La capacité, de voguer dans la même direction en tant qu’équipe est toujours plus importante dans le monde du travail aujourd’hui. Dans ce contexte, la bonne composition joue un rôle crucial. L’expérience montre que les équipes mixtes sont la bonne réponse aux opportunités et défis spécifiques dans de nombreuses situations. J’en suis convaincu. Chez Zurich Suisse, le pourcentage de femmes atteint environ 44 pour cent. Et parmi tous les collaborateurs qui assument des fonctions de direction chez nous, plus d’un tiers sont des femmes. Nous recherchons le mélange sous tous les aspects. C’est pourquoi nous avons également besoin de collaborateurs plus mûrs parmi nos rangs. Hommes et femmes confondus. Ce qui importe, c’est l’expérience, l’expertise et l’esprit d’équipe. Mais nous ne voulons ni un mélange à l’arraché ni un mélange de façade.

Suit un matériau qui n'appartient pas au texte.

(** * erela.js — structures/Utils.ts

    A shallow embedding of the utilities of [src/structures/Utils.ts]:
    the duration codec ([Utils.formatTime], [Utils.parseTime]), the track
    builder and its capability tags ([TrackUtils]), the closest-track
    resolver and the structure registry ([Structure]).

    Conventions of the embedding:
    - a JavaScript number that holds a duration or a counter is an integer
      ([Z]).  The source computes in binary64, which is exact on the
      integers up to 2^53 - 1;
    - a JavaScript string is a [string] over 8-bit characters, read as the
      code units U+0000 to U+00FF; case mapping, the classes [\d], [\s]
      and the case folding of regular expressions are those of JavaScript
      on these characters;
    - a thrown exception is the [Throw] case of [outcome]. *)

From Stdlib Require Import ZArith String Ascii List Lia Bool.
From Stdlib Require Import DecimalString DecimalFacts DecimalPos DecimalN.
From stdpp Require Import base option list gmap strings.

Local Open Scope string_scope.
Local Open Scope Z_scope.

(** ** JavaScript strings *)

Module JsString.

Definition is_digit (c : ascii) : bool :=
  let n := N_of_ascii c in (48 <=? n)%N && (n <=? 57)%N.

Definition not_digit (c : ascii) : bool := negb (is_digit c).

Definition is_dot (c : ascii) : bool := Ascii.eqb c ".".

(** The class [\s]: tab, line feed, vertical tab, form feed, carriage
    return, space and the no-break space U+00A0. *)
Definition is_whitespace (c : ascii) : bool :=
  let n := N_of_ascii c in
  ((9 <=? n)%N && (n <=? 13)%N) || (n =? 32)%N || (n =? 160)%N.

(** The lower-case form of a character: of A to Z, and of the letters
    U+00C0 to U+00DE but the sign U+00D7. *)
Definition lower_char (c : ascii) : ascii :=
  let n := N_of_ascii c in
  if ((65 <=? n)%N && (n <=? 90)%N)
     || ((192 <=? n)%N && (n <=? 222)%N && negb (n =? 215)%N)
  then ascii_of_N (n + 32) else c.

Fixpoint toLowerCase (s : string) : string :=
  match s with
  | EmptyString => EmptyString
  | String c r => String (lower_char c) (toLowerCase r)
  end.

Fixpoint startsWith (s p : string) : bool :=
  match p, s with
  | EmptyString, _ => true
  | String _ _, EmptyString => false
  | String a p', String b s' => Ascii.eqb a b && startsWith s' p'
  end.

Fixpoint includes (s sub : string) : bool :=
  startsWith s sub ||
  match s with
  | EmptyString => false
  | String _ r => includes r sub
  end.

Fixpoint drop (n : nat) (s : string) : string :=
  match n, s with
  | O, _ => s
  | S _, EmptyString => EmptyString
  | S k, String _ r => drop k r
  end.

Fixpoint take (n : nat) (s : string) : string :=
  match n, s with
  | O, _ => EmptyString
  | S _, EmptyString => EmptyString
  | S k, String c r => String c (take k r)
  end.

Definition endsWith (s suf : string) : bool :=
  (String.length suf <=? String.length s)%nat &&
  String.eqb (drop (String.length s - String.length suf) s) suf.

(** [s.slice(from, to)] for indices already clamped to the length. *)
Definition slice (s : string) (from to : nat) : string :=
  take (to - from) (drop from s).

(** [s.slice(0, -1)] *)
Definition dropLast (s : string) : string :=
  take (String.length s - 1) s.

(** [s.lastIndexOf(c)] for a one-character needle; [None] stands for -1. *)
Fixpoint lastIndexOf (s : string) (c : ascii) : option nat :=
  match s with
  | EmptyString => None
  | String a r =>
      match lastIndexOf r c with
      | Some i => Some (S i)
      | None => if Ascii.eqb a c then Some O else None
      end
  end.

(** [s.split(c)] for a one-character separator. *)
Fixpoint split_char (c : ascii) (s : string) : list string :=
  match s with
  | EmptyString => [EmptyString]
  | String a r =>
      if Ascii.eqb a c then EmptyString :: split_char c r
      else match split_char c r with
           | [] => [String a EmptyString]
           | w :: ws => String a w :: ws
           end
  end.

(** The longest prefix of [s] whose characters satisfy [p], and the rest. *)
Fixpoint span (p : ascii -> bool) (s : string) : string * string :=
  match s with
  | EmptyString => (EmptyString, EmptyString)
  | String a r =>
      if p a then let '(x, y) := span p r in (String a x, y)
      else (EmptyString, s)
  end.

(** [s.split(/\s+/)]: the pieces between maximal runs of whitespace. *)
Fixpoint split_ws_go (fuel : nat) (s : string) : list string :=
  match fuel with
  | O => [s]
  | S f =>
      let '(w, r) := span (fun c => negb (is_whitespace c)) s in
      match r with
      | EmptyString => [w]
      | String _ _ => w :: split_ws_go f (snd (span is_whitespace r))
      end
  end.

Definition split_ws (s : string) : list string :=
  split_ws_go (String.length s) s.

(** [parts.join(sep)] *)
Fixpoint join (sep : string) (parts : list string) : string :=
  match parts with
  | [] => EmptyString
  | [x] => x
  | x :: rest => x ++ sep ++ join sep rest
  end.

Fixpoint all_chars (p : ascii -> bool) (s : string) : bool :=
  match s with
  | EmptyString => true
  | String a r => p a && all_chars p r
  end.

(** [/^\d+$/.test(s)] *)
Definition is_digits (s : string) : bool :=
  match s with
  | EmptyString => false
  | String _ _ => all_chars is_digit s
  end.

(** Template-literal conversion of an integer: decimal digits, with a
    leading minus sign below zero. *)
Definition of_number (n : Z) : string :=
  NilZero.string_of_int (Z.to_int n).

Definition digit_value (c : ascii) : Z := Z.of_N (N_of_ascii c) - 48.

(** The digits [parseInt] reads, as the integer they spell.  JavaScript
    returns the binary64 number nearest to it: the same value as long as
    it is at most [2^53 - 1]. *)
Fixpoint parseInt_go (s : string) (acc : Z) : Z :=
  match s with
  | EmptyString => acc
  | String c r =>
      if is_digit c then parseInt_go r (10 * acc + digit_value c) else acc
  end.

(** [parseInt(s, 10)] on a string that starts with a digit: the value of
    its leading run of digits.  [None] stands for [NaN]. *)
Definition parseInt (s : string) : option Z :=
  match s with
  | EmptyString => None
  | String c _ => if is_digit c then Some (parseInt_go s 0) else None
  end.

End JsString.

(** ** Regular expressions of the shape used by [parseTime]

    Every pattern of the source is a sequence of greedy quantified character
    classes ([\d+], [\.*], [\d*], [\D+]).  The matcher backtracks as the
    JavaScript engine does: each class first takes the longest run it can
    and gives characters back one at a time while the rest fails. *)

Module Regex.
Import JsString.

Record atom := Atom { cls : ascii -> bool; least : nat }.

Definition plus (p : ascii -> bool) : atom := Atom p 1.
Definition star (p : ascii -> bool) : atom := Atom p 0.

(** Try to give the class [k] characters, then [k-1], ... down to [least];
    [cont] matches the rest of the pattern and returns the length it used. *)
Fixpoint greedy (cont : string -> option nat) (least : nat)
         (s : string) (k : nat) : option nat :=
  if (k <? least)%nat then None
  else match cont (drop k s) with
       | Some l => Some (k + l)%nat
       | None => match k with
                 | O => None
                 | S k' => greedy cont least s k'
                 end
       end.

(** Length of the match of [pat] anchored at the start of [s]. *)
Fixpoint match_here (pat : list atom) (s : string) : option nat :=
  match pat with
  | [] => Some O
  | a :: pat' =>
      greedy (match_here pat') (least a) s
             (String.length (fst (span (cls a) s)))
  end.

(** Leftmost match in [s], whose first character has index [i] in the
    whole subject: start index and length. *)
Fixpoint search (pat : list atom) (s : string) (i : nat) : option (nat * nat) :=
  match match_here pat s with
  | Some l => Some (i, l)
  | None => match s with
            | EmptyString => None
            | String _ r => search pat r (S i)
            end
  end.

(** [regex.exec(subject)] for a global regex whose [lastIndex] is given:
    the match (index and text) and the new [lastIndex]. *)
Definition exec (pat : list atom) (subject : string) (lastIndex : nat)
  : option (nat * string) * nat :=
  if (String.length subject <? lastIndex)%nat then (None, O)
  else match search pat (drop lastIndex subject) lastIndex with
       | Some (i, l) => (Some (i, slice subject i (i + l)), (i + l)%nat)
       | None => (None, O)
       end.

(** [subject.match(regex)[0]] for a regex without the global flag. *)
Definition first_match (pat : list atom) (subject : string) : option string :=
  match search pat subject O with
  | Some (i, l) => Some (slice subject i (i + l))
  | None => None
  end.

End Regex.

(** ** The duration codec: [Utils.formatTime] and [Utils.parseTime] *)

Module Utils.
Import JsString Regex.

Definition template : list string :=
  ["second"; "minute"; "hour"; "day"; "week"; "month"; "year"].

Record times := Times {
  years : Z; months : Z; weeks : Z; days : Z;
  hours : Z; minutes : Z; seconds : Z
}.

Definition zero_times : times := Times 0 0 0 0 0 0 0.

(** [Object.entries(times)], in the order the literal lists its keys. *)
Definition entries (t : times) : list (string * Z) :=
  [("years", years t); ("months", months t); ("weeks", weeks t);
   ("days", days t); ("hours", hours t); ("minutes", minutes t);
   ("seconds", seconds t)].

(** [Math.round(a / b)] for integers [a] and [b > 0]: the nearest integer,
    halves going up. *)
Definition round_div (a b : Z) : Z := (2 * a + b) / (2 * b).

(** One turn of the [while (milliseconds > 0)] loop, on an integer number
    of milliseconds.  The subtractions are those of integers, which is
    what JavaScript computes for values up to [2^53 - 1]. *)
Definition decompose_step (ms : Z) (t : times) : Z * times :=
  if ms - 31557600000 >=? 0 then
    (ms - 31557600000,
     Times (years t + 1) (months t) (weeks t) (days t) (hours t) (minutes t) (seconds t))
  else if ms - 2628000000 >=? 0 then
    (ms - 2628000000,
     Times (years t) (months t + 1) (weeks t) (days t) (hours t) (minutes t) (seconds t))
  else if ms - 604800000 >=? 0 then
    (ms - 604800000,
     Times (years t) (months t) (weeks t + 7) (days t) (hours t) (minutes t) (seconds t))
  else if ms - 86400000 >=? 0 then
    (ms - 86400000,
     Times (years t) (months t) (weeks t) (days t + 1) (hours t) (minutes t) (seconds t))
  else if ms - 3600000 >=? 0 then
    (ms - 3600000,
     Times (years t) (months t) (weeks t) (days t) (hours t + 1) (minutes t) (seconds t))
  else if ms - 60000 >=? 0 then
    (ms - 60000,
     Times (years t) (months t) (weeks t) (days t) (hours t) (minutes t + 1) (seconds t))
  else
    (0,
     Times (years t) (months t) (weeks t) (days t) (hours t) (minutes t)
           (round_div ms 1000)).

(** The loop itself; [None] when the fuel runs out before the loop exits. *)
Fixpoint decompose (fuel : nat) (ms : Z) (t : times) : option times :=
  if ms >? 0 then
    match fuel with
    | O => None
    | S f => let '(ms', t') := decompose_step ms t in decompose f ms' t'
    end
  else Some t.

(** Turns that are enough for [ms]: at most one per year, then fewer than
    12 months, 5 weeks, 7 days, 24 hours, 60 minutes and one for the
    seconds. *)
Definition decompose_fuel (ms : Z) : nat :=
  (Z.to_nat (ms / 31557600000) + 110)%nat.

Definition pad2 (v : Z) : string :=
  if v <? 10 then "0" ++ of_number v else of_number v.

Definition unit_phrase (k : string) (v : Z) : string :=
  of_number v ++ " " ++ (if v >? 1 then k else dropLast k).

Alors Zurich Suisse ne prévoit aucune promotion particulière pour les femmes?
Si, mais la promotion des femmes n’est pas la finalité en soi. Il s’agirait-là de la même erreur de réflexion qui nous a amenés à les désavantager par le passé. Nous promouvons les femmes qui en veulent et qui le méritent. Comme nous promouvons les hommes qui en veulent et qui le méritent. Si les hommes devaient se sentir discriminés à leur tour, personne n’y gagnerait et cela mettrait le feu aux poudres. Bien sûr, durant la phase initiale, nous devons mettre en place des obligations, mesures et plans ciblés afin de souligner la gravité de la situation. Ceux-ci doivent être prescrits de manière rigoureuse et suivis de près afin d’atteindre le changement voulu.
Alors Zurich Suisse est-elle parvenue à son objectif?
Si je vous disais «oui», j’ignorerais complètement ou du moins je sous-estimerais la situation actuelle. Je veux trouver les personnes les plus compétentes pour Zurich Suisse. C’est une mission de tous les instants. Ces 15 derniers mois, j’ai intégré deux femmes au sein de la direction. Pas parce que ce sont des femmes, mais parce qu’elles apportent ce dont nous avons besoin. Aujourd’hui, trois femmes siègent au sein de la direction de Zurich Suisse. D’après moi, le principal secret d’un avenir réussi, c’est la transition culturelle. Et celle-ci implique des femmes et des hommes de différentes générations et de différentes cultures, qui partagent une vision commune.